Все интересно в этом отрывке: и характеристика поэтессы графини Евдокии Ростопчиной, и подтверждение теперь уже широко известного факта, что в дни гибели Пушкина петербургское общество разделилось на два враждебных лагеря и что Анненкова возмущалась сторонниками Дантеса. Но самое интересное — суждение Пушкина о Соединенных Штатах Америки, примыкающее к его мыслям об американской демократии, положенных в основу очерка «Джон Теннер»,
который незадолго до этого был им написан для «Современника». И следующая реплика — о нравственности, приобретавшая особо важный смысл потому, что в те дни имя Пушкина, имена его жены и своячениц таскались по великосветским гостиным с прибавлением подробностей, которые должны были уронить в глазах общества нравственность самого Пушкина. Что касается причин гибели двух величайших русских поэтов, то Анненкова повторяет лишь то, что писали и говорили в 60–70-х годах о дуэли Пушкина и о последней дуэли Лермонтова. Это досадно тем более, что она вышла замуж за родственника Арсеньевой и знала Лермонтова лично еще по Москве…

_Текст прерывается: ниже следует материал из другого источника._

Lemma sameLetter_matches p c : sameLetter p c ↔ atomMatches (Chr p) c = true.
Proof. unfold sameLetter. simpl. symmetry. apply Ascii.eqb_eq. Qed.

Lemma spells_matches word w :
  spells word w ↔ Forall2 (λ p c, atomMatches (Chr p) c = true) (chars word) w.
Proof.
  unfold spells.
  split; intros H; (eapply Forall2_impl; [exact H|]); intros p c; apply sameLetter_matches.
Qed.

Lemma takeWhile_all (p : ascii → bool) (ds tail : list ascii) :
  Forall (λ c, p c = true) ds →
  (∀ c r, tail = c :: r → p c = false) →
  takeWhile p (ds ++ tail) = ds.
Proof.
  intros Hds Htail. induction Hds as [|c ds Hc _ IH]; simpl.
  - destruct tail as [|c r]; [reflexivity|]. simpl. by rewrite (Htail c r).
  - by rewrite Hc, IH.
Qed.

(** Below 2^53 a natural number is its own double. *)
Lemma toDouble_exact (n : Z) : n < 2 ^ 53 → toDouble n = Int n.
Proof.
  intros Hn. unfold toDouble.
  destruct (Z.ltb_spec n (2 ^ 53)) as [_|Hge]; [reflexivity|].
  exfalso. apply (Z.lt_irrefl n). eapply Z.lt_le_trans; [exact Hn|exact Hge].
Qed.

Lemma parseInt_digits ds : digits ds → parseInt ds = toDouble (decimal ds).
Proof.
  intros [Hne Hds]. unfold parseInt.
  rewrite <- (app_nil_r ds) at 1. rewrite takeWhile_all; [|exact Hds|discriminate].
  by destruct ds.
Qed.

(** *** The task count *)

Lemma optional_s w c0 c1 :
  Matches (Opt (One (Chr "s"))) w c0 c1 → (w = [] ∨ spells "s" w) ∧ c1 = c0.
Proof.
  intros [[-> ->]|(c & -> & Hc & ->)%Matches_one]%Matches_opt; [by split; [left|]|].
  split; [right|reflexivity]. apply spells_matches. by repeat constructor.
Qed.

Lemma tasksProcessedRe_phrase w caps :
  Matches tasksProcessedRe w [] caps →
  ∃ ds, taskPhrase ds w ∧ group 1 caps = Some ds.
Proof.
  unfold tasksProcessedRe.
  intros (ds & w1 & c1 & -> & Hds & H)%Matches_seq.
  apply Matches_group in Hds as (c0 & -> & (Hne & Hds & ->)%Matches_plus).
  apply Matches_seq in H as (ws1 & w2 & c2 & -> & (Hws1 & ->)%Matches_star & H).
  apply Matches_seq in H as (t & w3 & c3 & -> & (Ht & ->)%Matches_str & H).
  apply Matches_seq in H as (s & w4 & c4 & -> & (Hs & ->)%optional_s & H).
  apply Matches_seq in H as (ws2 & v & c5 & -> & (Hws2 & ->)%Matches_star & H).
  apply Matches_group in H as (c6 & -> & Hv).
  assert (Hverb : (spells "processed" v ∨ spells "completed" v ∨ spells "handled" v)
                  ∧ c6 = [(1%nat, ds)]).
  { apply Matches_alt in Hv as [Hv|[Hv|Hv]%Matches_alt];
      apply Matches_str in Hv as [Hv ->]; apply spells_matches in Hv; auto. }
  destruct Hverb as [Hverb ->].
  exists ds. split; [|reflexivity].
  exists ws1, t, s, ws2, v. repeat split; auto.
  by apply spells_matches.
Qed.

Lemma phrase_tasksProcessedRe ds w :
  taskPhrase ds w → ∃ caps, Matches tasksProcessedRe w [] caps.
Proof.
  intros (ws1 & t & s & ws2 & v & -> & [Hne Hds] & Hws1 & Ht & Hs & Hws2 & Hv).
  eexists. unfold tasksProcessedRe.
  apply M_seq with (caps1 := [(1%nat, ds)]); [by apply M_group, M_plus|].
  eapply M_seq; [by apply M_star|].
  eapply M_seq; [by apply M_str, spells_matches|].
  eapply M_seq.
  { destruct Hs as [->|Hs]; [apply M_opt_skip|].
    apply M_opt_take. apply spells_matches in Hs.
    inversion Hs as [|? c ? r Hc Hr]; subst. inversion Hr; subst. by apply M_one. }
  eapply M_seq; [by apply M_star|].
  apply M_group.
  destruct Hv as [Hv|[Hv|Hv]]; apply spells_matches in Hv;
    [apply M_alt_l|apply M_alt_r, M_alt_l|apply M_alt_r, M_alt_r]; by apply M_str.
Qed.

(** The number of a phrase is the whole run of digits it begins with. *)
Lemma taskPhrase_number ds w post :
  taskPhrase ds w → takeWhile isDigit (w ++ post) = ds.
Proof.
  intros (ws1 & t & s & ws2 & v & -> & [Hne Hds] & Hws1 & Ht & _).
  rewrite <- app_assoc. apply takeWhile_all; [exact Hds|].
  intros c r Heq. destruct Hws1 as [|c1 ws1 Hc1 _]; simpl in Heq.
  - inversion Ht as [|? c2 ? t' Hc2 _]; subst. simpl in Heq. injection Heq as -> _.
    by apply t_not_digit.
  - injection Heq as -> _. by apply space_not_digit.
Qed.

Lemma countTasks_first (agentResponse : string) (ds : list ascii) :
  firstTaskPhrase (chars agentResponse) ds →
  countTasks agentResponse = toDouble (decimal ds).
Proof.
  intros (pre & w & post & Htext & Hphrase & Hfirst).
  destruct (phrase_tasksProcessedRe _ _ Hphrase) as (caps & Hmatch).
  destruct (matchAt_complete _ _ _ _ post Hmatch) as [m Hm].
  assert (Hexec : exec tasksProcessedRe (chars agentResponse) = Some m).
  { rewrite Htext. apply exec_first; [|exact Hm].
    intros pre1 s2 Heq Hlt.
    destruct (matchAt tasksProcessedRe s2) as [m2|] eqn:Hm2; [|reflexivity].
    exfalso. destruct (matchAt_sound _ _ _ Hm2) as [Hs2 Hlang].
    destruct (tasksProcessedRe_phrase _ _ Hlang) as (ds2 & Hphrase2 & _).
    assert (length pre ≤ length pre1)%nat; [|lia].
    apply (Hfirst pre1 ds2 (matched m2) (after m2)); [|exact Hphrase2].
    by rewrite Htext, Heq, Hs2. }
  unfold countTasks. rewrite Hexec.
  destruct (matchAt_sound _ _ _ Hm) as [Hs Hlang].
  destruct (tasksProcessedRe_phrase _ _ Hlang) as (ds2 & Hphrase2 & ->). simpl.
  assert (ds2 = ds) as ->.
  { rewrite <- (taskPhrase_number ds2 (matched m) (after m) Hphrase2), <- Hs.
    by apply taskPhrase_number. }
  apply parseInt_digits. by destruct Hphrase as (? & ? & ? & ? & ? & _ & ? & _).
Qed.

Lemma countTasks_none (agentResponse : string) :
  noTaskPhrase (chars agentResponse) → countTasks agentResponse = Int 0.
Proof.
  intros Hnone. unfold countTasks.
  destruct (exec tasksProcessedRe (chars agentResponse)) as [m|] eqn:Hexec; [|reflexivity].
  exfalso. destruct (exec_Some _ _ _ Hexec) as (pre & Htext & Hm & _).
  destruct (matchAt_sound _ _ _ Hm) as [_ Hlang].
  destruct (tasksProcessedRe_phrase _ _ Hlang) as (ds & Hphrase & _).
  exact (Hnone pre ds (matched m) (after m) Htext Hphrase).
Qed.

(** *** The pull requests mentioned *)

Lemma optional_hash w c0 c1 :
  Matches (Opt (One (Chr "#"))) w c0 c1 → (w = [] ∨ w = chars "#") ∧ c1 = c0.
Proof.
  intros [[-> ->]|(c & -> & Hc & ->)%Matches_one]%Matches_opt; [by split; [left|]|].
  split; [right|reflexivity]. revert Hc. each_char c; vm_compute; congruence.
Qed.

Lemma pullRequestRe_phrase w caps :
  Matches pullRequestRe w [] caps → pullRequestPhrase w.
Proof.
  unfold pullRequestRe.
  intros (p & w1 & c1 & -> & (Hp & ->)%Matches_str & H)%Matches_seq.
  apply Matches_seq in H as (s & w2 & c2 & -> & (Hs & ->)%optional_s & H).
  apply Matches_seq in H as (ws & w3 & c3 & -> & (Hws & ->)%Matches_star & H).
  apply Matches_seq in H as (h & ds & c4 & -> & (Hh & ->)%optional_hash & H).
  apply Matches_group in H as (c5 & -> & (Hne & Hds & ->)%Matches_plus).
  exists p, s, ws, h, ds. repeat split; auto. by apply spells_matches.
Qed.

Вы будете удивлены! Мы считали Веру Бухарину в числе московских знакомых Лермонтова? Нет! Она не знала его в ту пору! А мадригала не слышала, не читала или просто забыла про него! Или не угадала, не вспомнила, что тот, кто читал мадригалы, и Лермонтов — одно и то же лицо.
Не знаю!
Она увидела его впервые осенью 1832 года. Вот что она говорит об этом в своих мемуарах:
«Между адъютантами великого князя я часто встречала Философова Алексея Илларионовича, Александра Грёссера, Шилова, Бакунина — и решила найти среди них мужа для семнадцатилетней хорошенькой кузины моего мужа, которую я вывожу на балы, спектакли и концерты. Это Аннет Столыпина, дочь старой тетушки Натальи Алексеевны Столыпиной. У этой старой тетушки есть сестра, еще более пожилая и слабая, чем она, Елизавета Алексеевна Арсеньева. Это — бабушка Михаила Лермонтова, знаменитого поэта, которому в 1832 году было восемнадцать или девятнадцать лет.
Он кончил учение в пансионе при Московском университете и, к большому отчаянью бабушки, которая его обожает и балует, упорно хочет стать военным и поступил в кавалерийскую школу подпрапорщиков.
Однажды к нам приходит старая тетушка Арсеньева вся в слезах. „Батюшка мой, Николай Николаевич! — говорит она моему мужу. — Миша мой болен и лежит в лазарете школы гвардейских подпрапорщиков!“
Этот избалованный Миша был предметом обожания бедной бабушки, он последний и единственный отпрыск многочисленной семьи, которую бедная старуха видит угасающей постепенно. Она испытала несчастье потерять всех своих детей одного за другим. Ее младшая дочь мадам Лермонтова умерла последней в очень молодых годах, оставив единственного сына, который потому-то и превратился в предмет всей неясности и заботы бедной старушки. Она перенесла на него всю материнскую любовь и привязанность, какие были у нее к своим детям.
Мой муж обещал доброй почтенной тетушке немедленно навестить больного юношу в госпитале школы подпрапорщиков и поручить его заботам врача.
Корпус школы подпрапорщиков находился тогда возле Синего моста; позднее его перевели в другое место. А громадное здание, переделанное снизу доверху, стало дворцом великой княгини Марии Николаевны.
Мы отправились туда в тот же день на санях.
В первый раз я увидела будущего великого поэта Лермонтова.
Должна признаться, он мне совсем не понравился. У него был злой и угрюмый вид, его небольшие черные глаза сверкали мрачным огнем, взгляд был таким же недобрым, как и улыбка. Он был мал ростом, коренаст и некрасив, но не так изысканно и очаровательно некрасив, как Пушкин, а некрасив очень грубо и несколько даже неблагородно.
Мы нашли его не прикованным к постели, а лежащим на койке и покрытым солдатской шинелью. В таком положении он рисовал и не соблаговолил при нашем приближении подняться. Он был окружен молодыми людьми, и, думаю, ради этой публики он и был так мрачен по отношению к нам, пришедшим его навестить.
Мой муж обратился к нему со словами привета и представил ему новую кузину. Он смерил меня с головы до ног уверенным и недоброжелательным взглядом. Он был желчным и нервным и имел вид злого ребенка, избалованного, наполненного собой, упрямого и неприятного до последней степени.
Мы его больше не видели и совершенно потеряли из виду, так как скоро покинули Петербург, а когда мы туда вернулись, мы там его уже не нашли.